De fait, la position des Etats-Unis est doublement singulière :

- ils n'ont pas de vraie minorité musulmane sur leur sol; les terroristes islamistes, s'il y en a encore, y sont donc très isolés.

- ils sont alliés avec l'Arabie saoudite qui est un royaume wahhabite, c'est à dire fondamentaliste et qui a longtemps financé le terrorisme - et le finance peut-être encore.

D'autre part l'attitude, des Américains vis à vis de Daesh est loin d'être claire : le combattent-ils vraiment ? [Je crois que la réponse est négative, que les Européens sont les plus menacés, qu'ils sont seuls pour se défendre, ce dont ils ont perdu l'habitude et, pire que cela, la possibilité (sans les ravitailleurs, les transporteurs et les drones américains, notre armée de l'air devient anecdotique, tout juste bonne à défiler les jours pairs, ça tombe bien pour le 14 juillet, et à faire des gesticulations nucléaires aux frontières de l'Allemagne -comme c'est utile !).
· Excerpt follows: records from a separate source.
Definition fee_collector_harvestConfidentialFees : idl_instruction :=
  {| in_name := "harvestConfidentialFees"; in_discriminator := [75; 72; 225; 51; 34; 119; 20; 50];
     in_accounts := [
     account "config" true false false None (Some ([S_const [102; 101; 101; 95; 99; 111; 110; 102; 105; 103]], P_self)) [];
     account "currentEpoch" true false false None (Some ([S_const [101; 112; 111; 99; 104]; S_field "config.next_epoch_id.saturating_sub(1)"], P_self)) [];
     account "saepMint" true false false None None [];
     account "intakeVault" true false false None (Some ([S_const [105; 110; 116; 97; 107; 101; 95; 118; 97; 117; 108; 116]], P_self)) [];
     account "feeWithdrawAuthority" false false false None (Some ([S_const [116; 114; 97; 110; 115; 102; 101; 114; 95; 102; 101; 101; 95; 119; 105; 116; 104; 100; 114; 97; 119; 95; 97; 117; 116; 104; 111; 114; 105; 116; 121]], P_self)) [];
     account "cranker" false true false None None [];
     account "tokenProgram" false false false None None []];
     in_args := [] |}%string.

Definition fee_collector_harvestTransferFees : idl_instruction :=
  {| in_name := "harvestTransferFees"; in_discriminator := [246; 104; 231; 171; 131; 105; 50; 55];
     in_accounts := [
     account "config" true false false None (Some ([S_const [102; 101; 101; 95; 99; 111; 110; 102; 105; 103]], P_self)) [];
     account "currentEpoch" true false false None (Some ([S_const [101; 112; 111; 99; 104]; S_field "config.next_epoch_id.saturating_sub(1)"], P_self)) [];
     account "saepMint" true false false None None [];
     account "intakeVault" true false false None (Some ([S_const [105; 110; 116; 97; 107; 101; 95; 118; 97; 117; 108; 116]], P_self)) [];
     account "feeWithdrawAuthority" false false false None (Some ([S_const [116; 114; 97; 110; 115; 102; 101; 114; 95; 102; 101; 101; 95; 119; 105; 116; 104; 100; 114; 97; 119; 95; 97; 117; 116; 104; 111; 114; 105; 116; 121]], P_self)) [];
     account "cranker" false true false None None [];
     account "tokenProgram" false false false None None []];
     in_args := [] |}%string.

Definition fee_collector_processEpoch : idl_instruction :=
  {| in_name := "processEpoch"; in_discriminator := [115; 194; 215; 160; 113; 154; 81; 5];
     in_accounts := [
     account "config" true false false None (Some ([S_const [102; 101; 101; 95; 99; 111; 110; 102; 105; 103]], P_self)) [];
     account "currentEpoch" true false false None (Some ([S_const [101; 112; 111; 99; 104]; S_field "current_epoch.epoch_id"], P_self)) [];
     account "nextEpoch" true false false None (Some ([S_const [101; 112; 111; 99; 104]; S_field "config.next_epoch_id"], P_self)) [];
     account "saepMint" false false false None None [];
     account "intakeVault" true false false None (Some ([S_const [105; 110; 116; 97; 107; 101; 95; 118; 97; 117; 108; 116]], P_self)) [];
     account "burnVault" true false false None (Some ([S_const [98; 117; 114; 110; 95; 118; 97; 117; 108; 116]], P_self)) [];
     account "stakerVault" true false false None (Some ([S_const [115; 116; 97; 107; 101; 114; 95; 118; 97; 117; 108; 116]], P_self)) [];
     account "grantRecipient" true false false None None [];
     account "treasuryRecipient" true false false None None [];
     account "cranker" true true false None None [];
     account "tokenProgram" false false false None None [];
     account "systemProgram" false false false (Some "11111111111111111111111111111111") None []];
     in_args := [("snapshotId", T_u64)] |}%string.

Definition fee_collector_setConfidentialTransfers : idl_instruction :=
  {| in_name := "setConfidentialTransfers"; in_discriminator := [89; 244; 199; 206; 160; 44; 207; 126];
     in_accounts := [
     account "config" true false false None (Some ([S_const [102; 101; 101; 95; 99; 111; 110; 102; 105; 103]], P_self)) [];
     account "authority" false true false None None []];
     in_args := [("enabled", T_bool)] |}%string.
Je crois même que les USA sont une menace pour la France dans la mesure où ils considèrent aujourd'hui qu'il est dans leur intérêt d'empêcher les Européens de se défendre correctement contre l'EIIL (ils nous aident mais juste ce qu'il faut pour que cela soit trop peu trop tard). Alors, dans ces conditions, les discours atlantistes et européistes sont les paravents du refus de prendre ses responsabilités nationales. La France doit réarmer, pour son compte et dans son intérêt égoïste et sacré, point barre. Si, par la suite, d'autres pays européens veulent se joindre à nous, ils sont les bienvenus, s'ils ferment leur gueule et qu'ils ne font pas chier (j'ai une conception hitlero-gaullo-bonapartiste de la coopération européenne !)]

Pour Israël, leurs adversaires étaient des Palestiniens avant d'être des musulmans fondamentalistes, ce qui est une autre problématique C'est le cas du Hamas.

Pour ceux qui ne connaitraient pas la différence, il sera intéressant de savoir que ces tout derniers jours, un attentat revendiqué par Daesh a été commis à Gaza. Comme quoi l'Orient est compliqué !

Je pense par ailleurs que l'attitude d'Israël est aussi ambigüe que celle des Etats-Unis: en combattant par priorité le régime syrien, le gouvernement de Netanyahou a fait jusqu'ici le lit de l'Etat islamique .La vérité est que la priorité des Américains est la confrontation avec la Russie, la priorité des Israéliens est la confrontation avec l'Iran . Comme la Russie et l'Iran soutiennent le régime syrien et que le régime syrien est aujourd'hui un ennemi de Daesh, leur position est pour le moins complexe. Disons le clairement: il est douteux que la lutte contre le fondamentalisme islamique soit pour eux, à ce jour, la priorité des priorités.